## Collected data

(* ===== verification/VsCodeSettings.v ===== *)
(** * VS Code's [settings.json] ([crates/agent/src/provider/vscode/settings.rs])

    Under [githubModels] the daemon sets Copilot Chat's CAPI override in the user's
    [settings.json], a JSONC file it edits in place through a lossless syntax tree
    ([SyntaxTree]): only the override and the two entries of the ignore list change,
    and a sidecar records what removal must restore. *)

From S2P Require Import Prelude Str Json Fs Plan Config JsonMerge Reconcile Net Http Routes.
From S2P Require Import Shared Planner ManagedFiles LoopbackFiles SyntaxTree.

(** The sidecar's printer, [serde_json::to_vec_pretty] of a [SettingsState], and the
    line and column of [serde_json]'s error for text that is not JSON. *)
Definition SETTINGS_STATE_VERSION : N := 2.
Record SettingsState : Type := {
  st_version : N;
  st_created : bool;
  st_override_before : option value;
  st_added_ignored : list string;
  st_ignored_created : bool;
}.
Class SettingsPrinter : Type := {
  state_to_bytes : SettingsState -> string;
  json_error_position : string -> nat * nat;
}.

Module VsCodeSettings.
Definition DISPLAY_NAME : string := "VS Code".
Definition OVERRIDE_KEY : string := "github.copilot.advanced.debug.overrideCapiUrl".
Definition CAPI_ALIAS_KEY : string := "github.copilot.internal.capiUrl".
Definition IGNORED_SETTINGS_KEY : string := "settingsSync.ignoredSettings".
Definition DESCRIPTION : string := "settings".
Definition own_entries : list string := [OVERRIDE_KEY; CAPI_ALIAS_KEY].

Definition override_url (listen : SocketAddr) (pairing : string) : string :=
  "http://" +:+ fmt_socket listen +:+ CAPI_ROUTE +:+ "/" +:+ pairing.

Inductive SettingsConflict : Type := Parse | NotAnObject | IgnoredNotArray | DuplicateKey.
Inductive Removal : Type := Unchanged | Write (text : string) | Delete.

(** ** Looking at the properties *)

Definition named (key : string) (m : member) : bool := bool_decide (m_name m = Some key).
(** [object.get(key)], by its index. *)
Fixpoint find_property (key : string) (ms : list member) : option nat :=
  match ms with
  | [] => None
  | m :: ms => if named key m then Some 0%nat else S <$> find_property key ms
  end.
Definition count_named (key : string) (ms : list member) : nat := length (retain (named key) ms).
(** [to_serde_value] of a property's value. *)
Definition node_value (n : node) : option value :=
  match n with Elements l => Array <$> mapM id l | Leaf v => v end.
Definition node_elements (n : node) : option (list (option value)) :=
  match n with Elements l => Some l | Leaf _ => None end.
Definition property_value (key : string) (ms : list member) : option value :=
  find_property key ms ≫= fun i => ms !! i ≫= fun m => node_value (m_node m).
(** [object.array_value(key)]: where it is, and its elements. *)
Definition array_value (key : string) (ms : list member) : option (nat * list (option value)) :=
  find_property key ms ≫= fun i => ms !! i ≫= fun m =>
    (fun l => (i, l)) <$> node_elements (m_node m).
Definition is_string (element : option value) (text : string) : bool :=
  bool_decide (element ≫= Json.as_str = Some text).
Definition is_own (element : option value) : bool := any (is_string element) own_entries.

(** ** URLs the daemon writes *)

Definition split_bom (text : string) : string * string :=
  match strip_prefix bom text with Some rest => (bom, rest) | None => ("", text) end.

(** [rest.split_at(rest.find('/').unwrap_or(rest.len()))]. *)
Definition split_authority (rest : string) : string * string :=
  match split_once slash rest with
  | Some (authority, path) => (authority, String slash path)
  | None => (rest, "")
  end.
Definition is_daemon_capi_url (url : string) : bool :=
  match strip_prefix "http://" url with
  | None => false
  | Some rest =>
      let '(authority, path) := split_authority rest in
      let loopback :=
        is_some_and (fun address => ip_is_loopback (sa_ip address)) (parse_socket authority)
        || is_some_and (fun '(host, _) => eq_ignore_ascii_case host "localhost")
             (rsplit_once ":" authority) in
      loopback && is_some_and (fun tail => starts_with "/" tail && Nat.ltb 1 (String.length tail))
                    (strip_prefix CAPI_ROUTE path)
  end.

## EXERCISE
Identify the lines in the entries that hold "Type" and return each one.

## EXERCISE OUTPUT
Record SettingsState : Type := {
Class SettingsPrinter : Type := {
Inductive SettingsConflict : Type := Parse | NotAnObject | IgnoredNotArray | DuplicateKey.
Inductive Removal : Type := Unchanged | Write (text : string) | Delete.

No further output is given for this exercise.